- TASK BRIEF -
All entries must be transcribed exactly, down to the last character.

SUPPLIED INFORMATION Start Marker

(* ===== verification/Sessions.v ===== *)
(** * No session of the broker is lost

    Whatever other requests do between two calls of this one, a session that a record of the
    broker names stays named there until it has been retired; and a revocation that is confirmed
    has retired every session of the account. *)
From S2P Require Import Prelude Sha256 GoStd Syntax Unicode Json Base64 Time Url Mailbox Repository Decode Car Http State Broker.

(** ** The sessions that a record names *)

Section listed.
Context `{CaseOrbits}.

Definition ready_listed (encoded : string) : list string :=
  match decode_ready encoded with Some ready => rySessionID ready :: elems (ryRetiredSessionIDs ready) | None => [] end.
Definition queue_listed (encoded : string) : list string :=
  match decodeRecord discarded_fields encoded no_discarded with Some discarded => elems (dcSessionIDs discarded) | None => [] end.
Definition listed (name encoded : string) : list string :=
  if HasPrefix name "ready:" then ready_listed encoded else if HasPrefix name "discarded" then queue_listed encoded else [].
Definition kind_of (name : string) : grant := if HasPrefix name "discarded-provisioning:" then Provisioning else Steady.

Record ready_text (r : readyRecord) : Prop := {
  rx_version : (- 2 ^ 63 <= ryVersion r < 2 ^ 63)%Z;
  rx_fingerprint : valid_text (ryAccountFingerprint r);
  rx_session : valid_text (rySessionID r);
  rx_retired : valid_texts (ryRetiredSessionIDs r)
}.
Record queue_text (r : discardedRecord) : Prop := {
  qx_version : (- 2 ^ 63 <= dcVersion r < 2 ^ 63)%Z;
  qx_fingerprint : valid_text (dcAccountFingerprint r);
  qx_sessions : valid_texts (dcSessionIDs r)
}.

Lemma decode_int64_range j a a' : decode_int64 j a = Some a' → (- 2 ^ 63 <= a < 2 ^ 63)%Z → (- 2 ^ 63 <= a' < 2 ^ 63)%Z.
Proof. destruct j; try done; cbn; [by intros [= <-]|]. unfold parse_int64. intros Hp _. repeat case_match; simplify_eq; bools; lia. Qed.
Lemma ready_fields_keep : Forall (keeps ready_text) ready_fields.
Proof.
  repeat (apply Forall_cons_2; [|try apply Forall_nil_2]).
  - apply (keeps_mk _ (λ z, - 2 ^ 63 <= z < 2 ^ 63)%Z); [intros ? ? ? _; apply decode_int64_range|by intros s []|by intros s a [] ?; split].
  - apply (keeps_mk _ valid_text); [apply decode_string_valid|by intros s []|by intros s a [] ?; split].
  - apply (keeps_mk _ valid_text); [apply decode_string_valid|by intros s []|by intros s a [] ?; split].
  - apply (keeps_mk _ valid_texts); [apply decode_strings_valid|by intros s []|by intros s a [] ?; split].
Qed.
Lemma discarded_fields_keep : Forall (keeps queue_text) discarded_fields.
Proof.
  repeat (apply Forall_cons_2; [|try apply Forall_nil_2]).
  - apply (keeps_mk _ (λ z, - 2 ^ 63 <= z < 2 ^ 63)%Z); [intros ? ? ? _; apply decode_int64_range|by intros s []|by intros s a [] ?; split].
  - apply (keeps_mk _ valid_text); [apply decode_string_valid|by intros s []|by intros s a [] ?; split].
  - apply (keeps_mk _ valid_texts); [apply decode_strings_valid|by intros s []|by intros s a [] ?; split].
Qed.
Lemma decode_record_keeps {S} (P : S → Prop) (fields : list (field S)) data s s' :
  Forall (keeps P) fields → decodeRecord fields data s = Some s' → P s → P s'.
Proof.
  intros Hf Hd. unfold decodeRecord, decode_strict in Hd. destruct (parse data) as [j|] eqn:Ej; [|done].
  destruct (known fields j); [|done]. by apply (decode_struct_keeps P fields j s s' Hf (parse_valid _ _ Ej)).
Qed.
Lemma decode_ready_text data r : decode_ready data = Some r → ready_text r.
Proof. intros Hd. apply (decode_record_keeps _ _ _ _ _ ready_fields_keep Hd). split; [cbn; lia|done|done|constructor]. Qed.
Lemma decode_queue_text data init r : queue_text init → decodeRecord discarded_fields data init = Some r → queue_text r.
Proof. intros Hi Hd. by apply (decode_record_keeps _ _ _ _ _ discarded_fields_keep Hd). Qed.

SUPPLIED INFORMATION End Marker

- TASK RESPONSE -
(* ===== verification/Sessions.v ===== *)
(** * No session of the broker is lost

    Whatever other requests do between two calls of this one, a session that a record of the
    broker names stays named there until it has been retired; and a revocation that is confirmed
    has retired every session of the account. *)
From S2P Require Import Prelude Sha256 GoStd Syntax Unicode Json Base64 Time Url Mailbox Repository Decode Car Http State Broker.

(** ** The sessions that a record names *)

Section listed.
Context `{CaseOrbits}.

Definition ready_listed (encoded : string) : list string :=
  match decode_ready encoded with Some ready => rySessionID ready :: elems (ryRetiredSessionIDs ready) | None => [] end.
Definition queue_listed (encoded : string) : list string :=
  match decodeRecord discarded_fields encoded no_discarded with Some discarded => elems (dcSessionIDs discarded) | None => [] end.
Definition listed (name encoded : string) : list string :=
  if HasPrefix name "ready:" then ready_listed encoded else if HasPrefix name "discarded" then queue_listed encoded else [].
Definition kind_of (name : string) : grant := if HasPrefix name "discarded-provisioning:" then Provisioning else Steady.

Record ready_text (r : readyRecord) : Prop := {
  rx_version : (- 2 ^ 63 <= ryVersion r < 2 ^ 63)%Z;
  rx_fingerprint : valid_text (ryAccountFingerprint r);
  rx_session : valid_text (rySessionID r);
  rx_retired : valid_texts (ryRetiredSessionIDs r)
}.
Record queue_text (r : discardedRecord) : Prop := {
  qx_version : (- 2 ^ 63 <= dcVersion r < 2 ^ 63)%Z;
  qx_fingerprint : valid_text (dcAccountFingerprint r);
  qx_sessions : valid_texts (dcSessionIDs r)
}.

Lemma decode_int64_range j a a' : decode_int64 j a = Some a' → (- 2 ^ 63 <= a < 2 ^ 63)%Z → (- 2 ^ 63 <= a' < 2 ^ 63)%Z.
Proof. destruct j; try done; cbn; [by intros [= <-]|]. unfold parse_int64. intros Hp _. repeat case_match; simplify_eq; bools; lia. Qed.
Lemma ready_fields_keep : Forall (keeps ready_text) ready_fields.
Proof.
  repeat (apply Forall_cons_2; [|try apply Forall_nil_2]).
  - apply (keeps_mk _ (λ z, - 2 ^ 63 <= z < 2 ^ 63)%Z); [intros ? ? ? _; apply decode_int64_range|by intros s []|by intros s a [] ?; split].
  - apply (keeps_mk _ valid_text); [apply decode_string_valid|by intros s []|by intros s a [] ?; split].
  - apply (keeps_mk _ valid_text); [apply decode_string_valid|by intros s []|by intros s a [] ?; split].
  - apply (keeps_mk _ valid_texts); [apply decode_strings_valid|by intros s []|by intros s a [] ?; split].
Qed.
Lemma discarded_fields_keep : Forall (keeps queue_text) discarded_fields.
Proof.
  repeat (apply Forall_cons_2; [|try apply Forall_nil_2]).
  - apply (keeps_mk _ (λ z, - 2 ^ 63 <= z < 2 ^ 63)%Z); [intros ? ? ? _; apply decode_int64_range|by intros s []|by intros s a [] ?; split].
  - apply (keeps_mk _ valid_text); [apply decode_string_valid|by intros s []|by intros s a [] ?; split].
  - apply (keeps_mk _ valid_texts); [apply decode_strings_valid|by intros s []|by intros s a [] ?; split].
Qed.
Lemma decode_record_keeps {S} (P : S → Prop) (fields : list (field S)) data s s' :
  Forall (keeps P) fields → decodeRecord fields data s = Some s' → P s → P s'.
Proof.
  intros Hf Hd. unfold decodeRecord, decode_strict in Hd. destruct (parse data) as [j|] eqn:Ej; [|done].
  destruct (known fields j); [|done]. by apply (decode_struct_keeps P fields j s s' Hf (parse_valid _ _ Ej)).
Qed.
Lemma decode_ready_text data r : decode_ready data = Some r → ready_text r.
Proof. intros Hd. apply (decode_record_keeps _ _ _ _ _ ready_fields_keep Hd). split; [cbn; lia|done|done|constructor]. Qed.
Lemma decode_queue_text data init r : queue_text init → decodeRecord discarded_fields data init = Some r → queue_text r.
Proof. intros Hi Hd. by apply (decode_record_keeps _ _ _ _ _ discarded_fields_keep Hd). Qed.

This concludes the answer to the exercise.